Suspeitos de atear fogos em Cinfães, Felgueiras e Maia ficaram em prisão preventiva

Suspeitos de atear fogos em Cinfães, Felgueiras e Maia ficaram em prisão preventiva
| Norte
Porto Canal/Agências

Os alegados incendiários de Felgueiras, Cinfães e da Maia, detidos pela Polícia Judiciária (PJ) nos últimos dois dias, ficaram em prisão preventiva após serem ouvidos pelas autoridades judiciárias, disse esta sexta-feira fonte policial à Lusa.

Em causa estão três suspeitos de atear incêndios florestais em Cinfães (distrito de Viseu) e em Felgueiras e na Maia (distrito do Porto), detidos entre quarta e quinta-feira.

Em Cinfães, um homem de 25 anos foi detido por suspeita de, pelo menos, um crime de incêndio florestal no concelho, segundo a PJ.

“A ignição foi provocada com recurso a chama direta e, atendendo ao índice de perigo máximo de incêndio florestal naquela área, teve uma rápida progressão, criando perigo numa área florestal significativa, bem como para vários edificados, essencialmente residências existentes na orla e interior da mancha florestal”, indicou a PJ.

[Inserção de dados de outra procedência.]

(* ===== verification/HttpRsp.v ===== *)
(** * parse/httprsp.rl, httpreq.rl: the parsers of HTTP

    The machines are written out state by state; the actions on a byte change what the
    parser keeps and make calls, which are listed as commands in the order they are made:
    what a parser keeps does not depend on the calls.  [receive] runs the commands on the
    tree, on the source of requests and on the block of the body. *)

From Stdlib Require Import String.
From S2P Require Import Prelude ConnState Vpt Tender Streams.

(** ** Strings *)

(** [strncasecmp( a, b, length of b ) == 0] for a literal. *)
Definition starts_nocase (a b : list Z) : bool := bool_decide (lower <$> take (length b) (cstr a) = lower <$> b).
Definition starts_with (a b : list Z) : bool := bool_decide (take (length b) a = b).

(** [strchr( s, c )] as an offset. *)
Fixpoint chr_at (s : list Z) (c : Z) : option nat :=
  match s with
  | [] => None
  | x :: s => if x =? c then Some O else if x =? 0 then None else S <$> chr_at s c
  end.

Definition is_digit (c : Z) : bool := (48 <=? c) && (c <=? 57).
Definition is_space (c : Z) : bool := (c =? 32) || ((9 <=? c) && (c <=? 13)).
Definition is_hex (c : Z) : bool := is_digit c || ((65 <=? c) && (c <=? 70)) || ((97 <=? c) && (c <=? 102)).
Definition hex_val (c : Z) : Z := if is_digit c then c - 48 else lower c - 87.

“A investigação apurou que a motivação para a prática do crime assentou num quadro de vingança, na sequência de uma altercação que o suspeito, residente na área, teve no dia anterior com um vizinho”, adiantou.

Já na Maia, em causa está um homem de 48 anos que foi detido por suspeita da autoria de, pelo menos, um crime de incêndio florestal ocorrido no final de julho em Moreira.

A PJ esclarece que a ignição foi provocada “com recurso a chama direta a alguns papéis para potenciar o desenvolvimento, e teve uma rápida progressão, considerando o índice de perigo elevado de incêndio florestal naquela área”.

“Esteve em perigo uma mancha florestal significativa, bem como várias instalações industriais existentes na orla e interior da referida mancha”, sublinha a PJ.

Em Felgueiras, foi detido um homem de 49 anos por suspeita de ter ateado pelo menos dois incêndios florestais no domingo, em Macieira da Lixa e Caramos.

De acordo com a PJ, as ignições foram provocadas com recurso a chama direta e tiveram uma rápida progressão, tendo sido consumidos cerca de 1,5 hectares da mancha florestal, composta por eucaliptos e arbustos.

Os dois focos de incêndio em causa criaram ainda perigo para uma mancha florestal “muito significativa”, bem como para vários edificados, essencialmente residências existentes na orla da dessa área.